Enter the ‘AI Factory.’
Nvidia is betting big on the future, and that future is data centers built for AI, or “AI factories,” as Nvidia now calls them. Even a cursory glance at Nvidia’s latest finances makes a clear case for why: Its data center business made up almost 90% of its revenue in Q4 2024. Gaming, at less than 9%, is barely a footnote.
But Nvidia isn’t just looking to sell components to existing data center owners, it’s looking to help them build new ones, and claims there are already 100 of its newly envisioned AI factories currently under development around the world. These data centers, we’re told, will have the ability to run the latest AIs across a range of models and be equipped to scale up to future challenges.
This is the future Nvidia is pitching, and it wants that future to have an Nvidia logo, describing it as something that every enterprise will need to survive.
Redefining the datacenter
The data center industry is well-established, with major corporations like Amazon, Microsoft, and Google operating a range of highly capable, extremely expensive, and power-hungry farms of servers. While these facilities are designed to handle a range of tasks, though, Nvidia’s AI factories are said to be more focused.

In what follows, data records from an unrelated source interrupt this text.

Lemma ensure_repo_triple owner name description v :
  segment owner = true → segment name = true →
  triple (holds v) (ensure_repo_for_owner config owner name description)
    (λ repo s, ∃ v', forge_holds config s v' ∧ created (key owner name) v v' ∧ is_Some (v' !! key owner name) ∧
                     same_name (fo_name repo) name)
    (λ s, ∃ v', forge_holds config s v' ∧ created (key owner name) v v').
Proof.
  intros So Sn. unfold ensure_repo_for_owner. eapply triple_bind.
  { eapply triple_weaken; [by apply get_repo_triple|intros s Hs; exact Hs|intros o s Ho; exact Ho|].
    intros s Hs. exists v. split; [done|by left]. }
  intros [repo|].
  - intros s r s' (Hs & Hin & Hn) [= <- <-]. exists v. split; [done|]. split; [by left|done].
  - eapply triple_weaken; [by apply create_repo_triple|by intros s [Hs _]|intros o s Ho; exact Ho|intros s Hs; exact Hs].
Qed.

Lemma list_hooks_triple owner name v :
  segment owner = true → segment name = true →
  triple (holds v) (list_hooks_for_owner config owner name)
    (λ hooks s, forge_holds config s v ∧ v !! key owner name = Some (hr_url <$> hooks)) (holds v).
Proof.
  intros So Sn. unfold list_hooks_for_owner, get, triple, mbind, stateful_bind. intros s r s' Hs.
  destruct (send _ s) as [[[st body]|] s0] eqn:E; destruct (list_hooks_law _ _ _ _ _ _ _ So Sn Hs E) as [Hs' Hr];
    [|by intros [= <- <-]].
  cbn [fr_status fr_body]. case_bool_decide as Hst; [subst st|by intros [= <- <-]].
  unfold parse_json, lift. destruct (hooks_from_str body) as [hooks|] eqn:Eh; intros [= <- <-]; [|done]. eauto.
Qed.

Definition hooked (k : string * string) (v v' : forge) : Prop :=
  v' = v ∨ own_hooks config v k = 0 ∧ v' = alter (λ l, l ++ [Some (fj_webhook_url config)]) k v.

Lemma own_hooks_alter k v l :
  v !! k = Some l →
  own_hooks config (alter (λ l, l ++ [Some (fj_webhook_url config)]) k v) k = S (own_hooks config v k).
Proof.
  intros Hk. unfold own_hooks. rewrite lookup_alter_eq, Hk. simpl.
  rewrite List.filter_app, length_app. simpl. rewrite (proj2 (String.eqb_eq _ _) eq_refl). simpl. lia.
Qed.

Lemma hooked_own k v v' : hooked k v v' → own_hooks config v k ≤ own_hooks config v' k ≤ Nat.max 1 (own_hooks config v k).
Proof.
  intros [->|[Hz ->]]; [lia|]. rewrite Hz. unfold own_hooks. rewrite lookup_alter_eq.
  destruct (v !! k) as [l|] eqn:Ek; simpl; [|lia]. pose proof (own_hooks_alter k v l Ek) as Ho.
  unfold own_hooks in Ho, Hz. rewrite lookup_alter_eq, Ek in Ho. rewrite Ek in Hz. simpl in Ho. lia.
Qed.

Lemma hooked_other k k' v v' : hooked k v v' → k' ≠ k → v' !! k' = v !! k'.
Proof. intros [->|[_ ->]] Hne; [done|]. by apply lookup_alter_ne. Qed.

Lemma own_hooks_listed k v hooks :
  v !! k = Some (hr_url <$> hooks) → existsb (is_own_hook config) hooks = (0 <? own_hooks config v k).
Proof.
  intros Hk. unfold own_hooks. rewrite Hk. clear Hk. induction hooks as [|h hooks IH]; [done|]. simpl.
  unfold is_own_hook at 1, is_own at 1. destruct (hr_url h) as [u|]; [|apply IH].
  destruct (u == fj_webhook_url config); [done|apply IH].
Qed.

Lemma ensure_webhook_triple owner name v :
  segment owner = true → segment name = true →
  triple (holds v) (ensure_webhook_for_owner config owner name)
    (λ _ s, ∃ v', forge_holds config s v' ∧ hooked (key owner name) v v' ∧ 0 < own_hooks config v' (key owner name))
    (λ s, ∃ v', forge_holds config s v' ∧ hooked (key owner name) v v').
Proof.
  intros So Sn. unfold ensure_webhook_for_owner. eapply triple_bind.
  { eapply triple_weaken; [by apply list_hooks_triple|intros s Hs; exact Hs|intros o s Ho; exact Ho|].
    intros s Hs. exists v. split; [done|by left]. }
  intros hooks s r s' [Hs Hk]. rewrite (own_hooks_listed _ _ _ Hk).
  destruct (Nat.ltb_spec 0 (own_hooks config v (key owner name))) as [Hown|Hown].
  { intros [= <- <-]. exists v. split_and!; [done|by left|done]. }
  assert (own_hooks config v (key owner name) = 0) as Hz by lia.
  unfold create_hook_for_owner, post, mbind, stateful_bind.
  destruct (send _ s) as [r0 s0] eqn:E. destruct (create_hook_law _ _ _ _ _ _ _ So Sn Hs E) as (v' & Hs' & Hc & Hr).
  assert (hooked (key owner name) v v') as Hh by (destruct Hc; [by left|by right]).
  destruct r0 as [[st body]|]; [|intros [= <- <-]; by exists v']. cbn [fr_status fr_body].
  destruct (bool_decide (st = 200%Z) || bool_decide (st = 201%Z)) eqn:Est; intros [= <- <-]; exists v'; [|done].
  split_and!; [done|done|]. apply orb_true_iff in Est. rewrite !bool_decide_eq_true in Est.
  rewrite (Hr _ _ eq_refl Est), (own_hooks_alter _ _ _ Hk). lia.
Qed.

Although Nvidia metaphorically describes its AI factories as “manufacturing intelligence,” what it’s really suggesting is that these massive data centers of the future will train and run AI exclusively. Although those two tasks often have different requirements of the hardware that powers them, the core component needed in both cases is masses of raw compute power. That means CPUs and GPUs, and Nvidia is at the forefront of both of those when it comes to powering AI.
Nvidia’s hardware brings power, but it also brings versatility, we’re told. Nvidia pitches these AI factories as capable not only of running one AI model, but multiple models, and even many at once. This would allow these factories to utilize the most capable AI model at any given time, or to train new models tailored to their own specific needs.
As Ian Buck, vice president and general manager of NVIDIA’s Accelerated Computing business, said in a recent conference call, “That’s why NVIDIA has got to work with every single AI company to make sure that our platform is constantly innovating.”